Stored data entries

------------------------------------------------------------

Definition crop_window (b : bbox) (zoom : Z)
    (mosaic_w mosaic_h origin_global_px_x origin_global_px_y : Z)
  : result crop_box :=
  (let '(min_lon, min_lat, max_lon, max_lat) := b in
   ' (x0, y_top) <- lonlat_to_global_pixel min_lon max_lat zoom ;;
   ' (x1, y_bottom) <- lonlat_to_global_pixel max_lon min_lat zoom ;;
   let left := Z.max 0 (Zfloor (x0 - IZR origin_global_px_x)) in
   let right := Z.min mosaic_w (Zceil (x1 - IZR origin_global_px_x)) in
   let top := Z.max 0 (Zfloor (y_top - IZR origin_global_px_y)) in
   let bottom := Z.min mosaic_h (Zceil (y_bottom - IZR origin_global_px_y)) in
   if (slice_len mosaic_h top bottom * slice_len mosaic_w left right =? 0)%Z
   then Raise EmptyCrop
   else Ok (left, top, right, bottom))%py.

(** ** Overlay mapper ([scale_coordinates_to_output]) *)

Definition map_point (zoom origin_global_px_x origin_global_px_y crop_left crop_top : Z)
    (scale_x scale_y : R) (p : R * R) : result (R * R) :=
  (let '(lon, lat) := p in
   ' (gx, gy) <- lonlat_to_global_pixel lon lat zoom ;;
   let px := (gx - IZR origin_global_px_x - IZR crop_left) * scale_x in
   let py := (gy - IZR origin_global_px_y - IZR crop_top) * scale_y in
   Ok (px, py))%py.
Lemma EstimatedRuntime_all_at_once_witness :
  Z.of_nat (length (Eta.estimates (ParallelTasks BoundedParallel.group))) <= 4
  /\ EstimatedRuntime (mkOptions 4 "" false false false false "") BoundedParallel.group
     = Eta.Seconds 1000000000.
Proof.
  assert (H : Z.of_nat (length (Eta.estimates (ParallelTasks BoundedParallel.group))) <= 4).
  { vm_compute. discriminate. }
  assert (Hnonneg : Forall (fun c => Eta.known c = true
                                     -> 0 <= TaskCommand.EstimatedRuntime (Command c))
                           (ParallelTasks BoundedParallel.group)).
  { repeat constructor; intros _; vm_compute; discriminate. }
  split; [exact H|].
  rewrite (EstimatedRuntime_all_at_once (mkOptions 4 "" false false false false "")
             BoundedParallel.group (or_intror H) Hnonneg).
  vm_compute. reflexivity.
Defined.

(** With [MaxParallelCmds] at 1, and no known estimate negative, the
estimate for a group is the seconds of its own command plus the largest of
the running sums of the seconds of its children, each added in turn to the
sum before; when no running sum is smaller than the one before it, that is
the last of them, the children added up one at a time. *)
Theorem EstimatedRuntime_one_by_one (Options : OptionsT) (task : Task)
    (Hone : MaxParallelCmds Options = 1)
    (Hnonneg : Forall (fun c => Eta.known c = true
                                -> 0 <= TaskCommand.EstimatedRuntime (Command c))
                      (ParallelTasks task)) :
  let own :=
    if Eta.known task
    then Float64.add Float64.zero (Eta.Seconds (TaskCommand.EstimatedRuntime (Command task)))
    else Float64.zero in
  let estimates := Eta.estimates (ParallelTasks task) in
  EstimatedRuntime Options task
  = Float64.add own (Eta.latest (Eta.running Float64.zero estimates))
  /\ (Eta.rising Float64.zero (Eta.running Float64.zero estimates) ->
      EstimatedRuntime Options task
      = Float64.add own (fold_left Float64.add estimates Float64.zero)).
Proof.
  intros own estimates.
  pose proof (EtaFacts.regular_estimates _ Hnonneg) as Hregular. fold estimates in Hregular.
  assert (Hfirst : EstimatedRuntime Options task
                   = Float64.add own (Eta.latest (Eta.running Float64.zero estimates))).
  { unfold EstimatedRuntime. cbv zeta. fold own.
    rewrite (EtaFacts.loop_initial Options _ Hnonneg), Hone. fold estimates.
    rewrite (EtaEdgeFacts.simulate_one_by_one estimates Hregular). reflexivity. }
  split; [exact Hfirst|]. intros Hrise. rewrite Hfirst. f_equal.
  apply (EtaEdgeFacts.latest_rising estimates Hregular Float64.zero eq_refl Hrise).
Qed.

Lemma EstimatedRuntime_one_by_one_witness :
  Eta.rising Float64.zero
             (Eta.running Float64.zero (Eta.estimates (ParallelTasks BoundedParallel.group)))
  /\ EstimatedRuntime (mkOptions 1 "" false false false false "") BoundedParallel.group
     = Eta.Seconds 4000000000.
Proof.
  assert (Hrise : Eta.rising Float64.zero
                    (Eta.running Float64.zero
                                 (Eta.estimates (ParallelTasks BoundedParallel.group)))).
  { vm_compute. repeat split. }
  assert (Hnonneg : Forall (fun c => Eta.known c = true
                                     -> 0 <= TaskCommand.EstimatedRuntime (Command c))
                           (ParallelTasks BoundedParallel.group)).
  { repeat constructor; intros _; vm_compute; discriminate. }
  split; [exact Hrise|].
  rewrite (proj2 (EstimatedRuntime_one_by_one (mkOptions 1 "" false false false false "")
                    BoundedParallel.group eq_refl Hnonneg) Hrise).
  vm_compute. reflexivity.
Defined.

(** ** The name shown for a task *)

Module NameFacts.





End NameFacts.



(** ** Progress of the scheduler *)

Module ProgressFacts.

Lemma closes_tail (a : Action) (rest : list Action) :
  closes (a :: rest) = true -> closes rest = true.
Proof.
  unfold closes. destruct a; cbn [sent]; try (intros H; exact H).
  rewrite last_cons. destruct (last (sent rest)); intros H; [exact H | reflexivity].
Qed.

Lemma terminals_last (i : nat) (records : list CmdIR.t) (r : CmdIR.t) :
  last records = Some r -> CmdIR.Complete r = true -> CmdIR.Task r = i ->
  (1 <= terminals i records)%nat.
Proof.
  intros Hlast Hc Hi. induction records as [|x records IH]; [discriminate|].
  rewrite last_cons in Hlast. cbn [terminals].
  destruct (last records) as [y|] eqn:Hy.
  - specialize (IH Hlast). lia.
  - injection Hlast as ->. rewrite Hc, Hi, Nat.eqb_refl. cbn. lia.
Qed.

Lemma run_closes (self : nat) (task : Task) (output : list Exec.PipeMsg)
    (status startedAt stoppedAt : Z) :
  closes (run self task (Exec.Runs output status) startedAt stoppedAt) = true
  /\ (1 <= terminals self (sent (run self task (Exec.Runs output status) startedAt stoppedAt)))%nat.
Proof.
  assert (Hlast : last (sent (run self task (Exec.Runs output status) startedAt stoppedAt))
                  = Some (terminalRecord self task status)).
  { rewrite RunFacts.sent_run_Runs. apply last_snoc. }
  split.
  - unfold closes. rewrite Hlast. reflexivity.
  - apply (terminals_last self _ _ Hlast); reflexivity.
Qed.

Lemma mayPend_le_1 (ts : list Task) (i : nat) : (mayPend ts i <= 1)%nat.
Proof. unfold mayPend. destruct (ts !! i) as [t|]; [destruct (running t)|]; lia. Qed.

Lemma running_counted (ts : list Task) (i : nat) (t : Task) :
  ts !! i = Some t -> running t = true -> 1 <= runningCount ts.
Proof.
  revert i. induction ts as [|x ts IH]; intros [|i] H Hrun; cbn in *; try discriminate.
  - injection H as ->. rewrite Hrun. pose proof (SchedFacts.runningCount_nonneg ts). lia.
  - specialize (IH i H Hrun). destruct (running x); lia.
Qed.

Lemma runningCount_pos (ts : list Task) :
  0 < runningCount ts -> exists i t, ts !! i = Some t /\ running t = true.
Proof.
  induction ts as [|x ts IH]; cbn; [lia|]. intros H.
  destruct (running x) eqn:Hx.
  - exists 0%nat, x. split; [reflexivity | exact Hx].
  - destruct (IH ltac:(lia)) as (i & t & Hi & Ht). exists (S i), t. split; assumption.
Qed.

Lemma busy_runner (rs : list (list Action)) :
  forallb (fun r : list Action => match r with [] => true | _ => false end) rs = false ->
  exists i a rest, rs !! i = Some (a :: rest).
Proof.
  induction rs as [|r rs IH]; cbn; [discriminate|]. destruct r as [|a rest].
  - intros H. destruct (IH H) as (i & a & rest & Hi). exists (S i), a, rest. exact Hi.
  - intros _. exists 0%nat, a, rest. reflexivity.
Qed.

(** A step of a runner keeps every running task on track. *)
Lemma onTrack_runnerStep (i : nat) (sys sys' : System) :
  Coherent sys -> onTrack sys -> runnerStep i sys = Some sys' -> onTrack sys'.
Proof.
  intros Hcoh [Hpend Hcloses] Hstep. unfold runnerStep in Hstep.
  destruct (runners sys !! i) as [[|a rest]|] eqn:Hi; try discriminate.
  assert (Hrest : closes rest = true) by (apply (closes_tail a), (Hcloses i), Hi).
  assert (Hcl : forall k script, <[i := rest]> (runners sys) !! k = Some script ->
                                 closes script = true).
  { intros k script Hk. destruct (decide (i = k)) as [<-|Hne].
    - rewrite list_lookup_insert_eq in Hk by (eapply lookup_lt_Some; exact Hi).
      injection Hk as <-. exact Hrest.
    - rewrite list_lookup_insert_ne in Hk by exact Hne. apply (Hcloses k), Hk. }
  destruct a; cbn in Hstep.
  - injection Hstep as <-. split; [|exact Hcl]. intros k. cbn [sched tasks resultChan runners set_tasks].
    rewrite (SchedFacts.pending_insert_same _ _ i k _ rest Hi) by reflexivity.
    rewrite SchedFacts.mayPend_alter_flags by apply SchedFacts.keepsFlags_StartTime.
    apply Hpend.
  - destruct (Z.of_nat (length (resultChan sys)) <? resultChanCap); [|discriminate].
    injection Hstep as <-. split; [|exact Hcl]. intros k. cbn [sched tasks resultChan runners set_tasks].
    specialize (Hpend k). unfold pending in *. rewrite SchedFacts.terminals_app.
    assert (Hr : CmdIR.Task record = i).
    { apply (coh_owner _ _ _ _ _ _ Hcoh i _ record Hi). cbn. left. }
    destruct (decide (i = k)) as [<-|Hne].
    + rewrite list_lookup_insert_eq by (eapply lookup_lt_Some; exact Hi).
      rewrite Hi in Hpend. cbn in *. lia.
    + rewrite list_lookup_insert_ne by exact Hne. lia.
  - injection Hstep as <-. split; [|exact Hcl]. intros k. cbn [sched tasks resultChan runners set_tasks].
    rewrite (SchedFacts.pending_insert_same _ _ i k _ rest Hi) by reflexivity.
    rewrite SchedFacts.mayPend_alter_flags by apply SchedFacts.keepsFlags_StopTime.
    apply Hpend.
  - injection Hstep as <-. split; [|exact Hcl]. intros k. cbn [sched tasks resultChan runners set_tasks].
    rewrite (SchedFacts.pending_insert_same _ _ i k _ rest Hi) by reflexivity.
    apply Hpend.
  - injection Hstep as <-. split; [|exact Hcl]. intros k. cbn [sched tasks resultChan runners set_tasks].
    rewrite (SchedFacts.pending_insert_same _ _ i k _ rest Hi) by reflexivity.
    apply Hpend.
Qed.
(** What the rights check of [_validate_sub_license] compares.  In an
    accepted [sub_license] transaction the first proof-typed copyright input
    is found, and every right in [payload.get("rights_scope", [])] of every
    secondary-typed output is a right in [payload.get("rights_scope", [])]
    of that input.  The other proof inputs and the [parent_utxo] of the
    outputs play no part. *)
Theorem sub_license_rights_subset (tx : Transaction.t) (m : msg) :
  Transaction.tx_type tx = Transaction.TYPE_SUB_LICENSE ->
  validate_transaction ecdsa_verify blockchain now tx = Py.Return (true, m) ->
  exists parent c1_rights,
    find_input blockchain now (utxo_is "proof") (Transaction.inputs tx)
    = Py.Return (Some parent)
    /\ rights_of (UTXO.payload parent) = Py.Return c1_rights
    /\ forall out,
         In out (Transaction.outputs tx) -> output_is "secondary" out = true ->
         exists c2_rights,
           rights_of (TransactionOutput.payload out) = Py.Return c2_rights
           /\ forall right, In right c2_rights -> elem right c1_rights = true.
Proof.
  intros Hty H.
  assert (Hg : generic_type (Transaction.tx_type tx) = true) by (rewrite Hty; reflexivity).
  apply (validate_typed_part tx _ Hg) in H; [|reflexivity].
  unfold typed_part in H. rewrite Hty in H. cbn in H.
  apply typed_checks_accept in H as [m1 [m2 [H1 _]]]; [|reflexivity].
  apply sub_license_accept in H1 as [parent [c1 [Hf [Hc1 Hrc]]]].
  exists parent, c1. repeat split; try assumption.
  intros out Hin Hsec.
  destruct (rights_check_accept _ _ _ Hrc out) as [c2 [Hc2 Hsub]].
  { apply filter_In. split; [exact Hin|]. rewrite is_c2_output_secondary. exact Hsec. }
  exists c2. split; [exact Hc2|].
  intros right Hr. unfold issubset in Hsub.
  rewrite forallb_forall in Hsub. apply Hsub, Hr.
Qed.

End ValidatorFacts.

Section ValidatorShapes.

Variable ecdsa_verify : string -> string -> string -> bool.
Variable blockchain : list CPCBlock.t.
Variable now : Z.

Lemma first_failure_none {A : Type} (check : A -> result) (xs : list A) :
  first_failure check xs = None -> forall x, In x xs -> fst (check x) = true.
Proof.
  induction xs as [|y rest IH]; simpl; intros H x Hin; [contradiction|].
  destruct (check y) as [[|] m] eqn:E; [|discriminate].
  destruct Hin as [->|Hin]; [rewrite E; reflexivity|apply IH; assumption].
Qed.
Lemma emits_only_try_except {A} (body : M A) (handlers : list (exc_class * (exn -> M A))) :
  emits_only P body ->
  (forall h e, In h handlers -> emits_only P (snd h e)) ->
  emits_only P (try_except body handlers).
Proof.
  intros Hb Hh s. unfold try_except. destruct (Hb s) as (t1 & E1 & F1).
  destruct (body s) as [[a|e] s1]; simpl in *.
  - exists t1. auto.
  - destruct (find _ handlers) as [h|] eqn:Ef.
    + apply find_some in Ef. destruct Ef as [Hin _].
      destruct (Hh h e Hin s1) as (t2 & E2 & F2). exists (t1 ++ t2).
      rewrite E2, E1, app_assoc, forallb_app, F1, F2. auto.
    + exists t1. auto.
Qed.

Lemma emits_only_for_each {A} (l : list A) (body : A -> M unit) :
  (forall x, emits_only P (body x)) -> emits_only P (for_each l body).
Proof.
  intros Hb. induction l as [|x l IH]; simpl.
  - apply emits_only_ret.
  - apply emits_only_bind; auto.
Qed.

Lemma emits_only_getitem {V} (d : dict V) (k : string) : emits_only P (getitem d k).
Proof.
  unfold getitem. destruct (dict_get d k); [apply emits_only_ret | apply emits_only_raise].
Qed.

Lemma emits_only_enabled (bot : Bot) (resource : string) :
  emits_only P (enabled bot resource).
Proof.
  unfold enabled.
  repeat (apply emits_only_bind; [apply emits_only_getitem | intros ?]).
  apply emits_only_ret.
Qed.

Lemma emits_only_with_database {A} (w : World) (body : M A) :
  P DbAcquire = true -> P DbRelease = true ->
  emits_only P body -> emits_only P (with_database w body).
Proof.
  intros Ha Hr Hb. unfold with_database. apply emits_only_bind.
  - apply emits_only_call, Ha.
  - intros _ s. destruct (Hb s) as (t & E & F).
    destruct (body s) as [r s1]. simpl in *. exists (t ++ [DbRelease]).
    rewrite E, app_assoc, forallb_app, F. simpl. rewrite Hr. auto.
Qed.
Lemma split_slash_not_nil (s : string) : split_slash s ≠ [].
Proof.
  destruct s as [|c s]; simpl; [done|].
  destruct (Ascii.eqb c "/"); [done|]. by destruct (split_slash s).
Qed.

(** Splitting around a slash splits each side. *)
Lemma split_slash_app (a b : string) :
  split_slash (a +:+ String "/" b) = split_slash a ++ split_slash b.
Proof.
  induction a as [|c a IH]; [done|].
  rewrite app_cons_string. simpl. rewrite IH.
  destruct (Ascii.eqb c "/"); [done|].
  pose proof (split_slash_not_nil a). by destruct (split_slash a).
Qed.

Lemma split_slash_no_slash (s : string) : no_slash s = true → split_slash s = [s].
Proof.
  induction s as [|c s IH]; simpl; [done|].
  destruct (Ascii.eqb c "/"); simpl; [done|]. intros H. by rewrite IH.
Qed.

Lemma split_slash_slashes (n : nat) : split_slash (slashes n) = replicate (S n) "".
Proof. induction n as [|n IH]; simpl; [done|]. by rewrite IH. Qed.

Lemma split_slash_segment (seg : string) (n : nat) :
  no_slash seg = true → split_slash (seg +:+ slashes n) = seg :: replicate n "".
Proof.
  intros Hseg. destruct n as [|n]; simpl.
  - rewrite app_nil_r_string. by apply split_slash_no_slash.
  - rewrite split_slash_app, split_slash_no_slash, split_slash_slashes by done. done.
Qed.

Lemma filter_empty_parts (n : nat) :
  filter (λ part, 0 < String.length part) (replicate n "") = [].
Proof.
  induction n as [|n IH]; simpl; [done|].
  rewrite filter_cons_False by (simpl; lia). done.
Qed.

Lemma js_index_last (l : list string) (x : string) :
  js_index (l ++ [x]) (Z.of_nat (length (l ++ [x])) - 1) = Some x.
Proof.
  unfold js_index. rewrite length_app. simpl.
  destruct (Z.ltb_spec (Z.of_nat (length l + 1) - 1) 0) as [?|_]; [lia|].
  replace (Z.to_nat (Z.of_nat (length l + 1) - 1)) with (length l + 0) by lia.
  by rewrite lookup_app_r, Nat.add_comm, Nat.add_sub by lia.
Qed.

Lemma split_slash_single_empty (s : string) : split_slash s = [""] → s = "".
Proof.
  destruct s as [|c s]; simpl; [done|].
  pose proof (split_slash_not_nil s).
  destruct (Ascii.eqb c "/"); destruct (split_slash s); done.
Qed.

(** Lines 179-186.  For a URL that ends in a segment, followed by any
    number of slashes, [isValidResourceUrl] answers whether that
    segment is other than the five collection names: the URL of a
    collection is rejected, with or without trailing slashes, and the
    URL of anything else is accepted, whatever comes before the
    segment. *)
Theorem last_segment_decides (base seg : string) (n : nat) :
  seg ≠ "" →
  no_slash seg = true →
  isValidResourceUrl (Some (base +:+ "/" +:+ seg +:+ slashes n)) =
    negb (bool_decide (seg ∈ ["people"; "locations"; "species"; "vehicles"; "films"])).
Proof.
  intros Hne Hseg. unfold isValidResourceUrl.
  destruct (base +:+ "/" +:+ seg +:+ slashes n) as [|c u] eqn:Hurl.
  { apply (f_equal String.length) in Hurl.
    rewrite !app_length_string in Hurl. simpl in Hurl. lia. }
  rewrite <- Hurl. clear Hurl c u.
  change ("/" +:+ seg +:+ slashes n) with (String "/" (seg +:+ slashes n)).
  rewrite split_slash_app, split_slash_segment by done.
  rewrite filter_app, filter_cons_True by (destruct seg; simpl; [done|lia]).
  rewrite filter_empty_parts.
  rewrite js_index_last. done.
Qed.

Lemma last_segment_decides_witness :
  isValidResourceUrl (Some ("https://ghibliapi.vercel.app" +:+ "/" +:+ "people" +:+ slashes 1))
    = false
  ∧ isValidResourceUrl
      (Some ("https://ghibliapi.vercel.app/people" +:+ "/"
               +:+ "ba924631-068e-4436-b6de-f3283fa848f0" +:+ slashes 0))
    = true.
Proof.
  split.
  - apply (last_segment_decides "https://ghibliapi.vercel.app" "people" 1);
      [discriminate | reflexivity].
  - apply (last_segment_decides "https://ghibliapi.vercel.app/people"
             "ba924631-068e-4436-b6de-f3283fa848f0" 0);
      [discriminate | reflexivity].
Defined.

(** Lines 179-186, the edges: a missing or empty URL is rejected, and a
    URL made of slashes only, which has no segment at all, is
    accepted. *)
Theorem url_without_segment (n : nat) :
  isValidResourceUrl None = false
  ∧ isValidResourceUrl (Some "") = false
  ∧ isValidResourceUrl (Some (slashes (S n))) = true.
Proof.
  split; [done|]. split; [done|].
  unfold isValidResourceUrl. simpl slashes. cbv iota.
  change (String "/" (slashes n)) with (slashes (S n)).
  rewrite split_slash_slashes, filter_empty_parts. done.
Qed.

------------------------------------------------------------

| WHAT THE TASK REQUIRES |
Check the records above and copy each line that has the string "Hrest".

| REPLY TO THE EXERCISE |
  assert (Hrest : closes rest = true) by (apply (closes_tail a), (Hcloses i), Hi).
      injection Hk as <-. exact Hrest.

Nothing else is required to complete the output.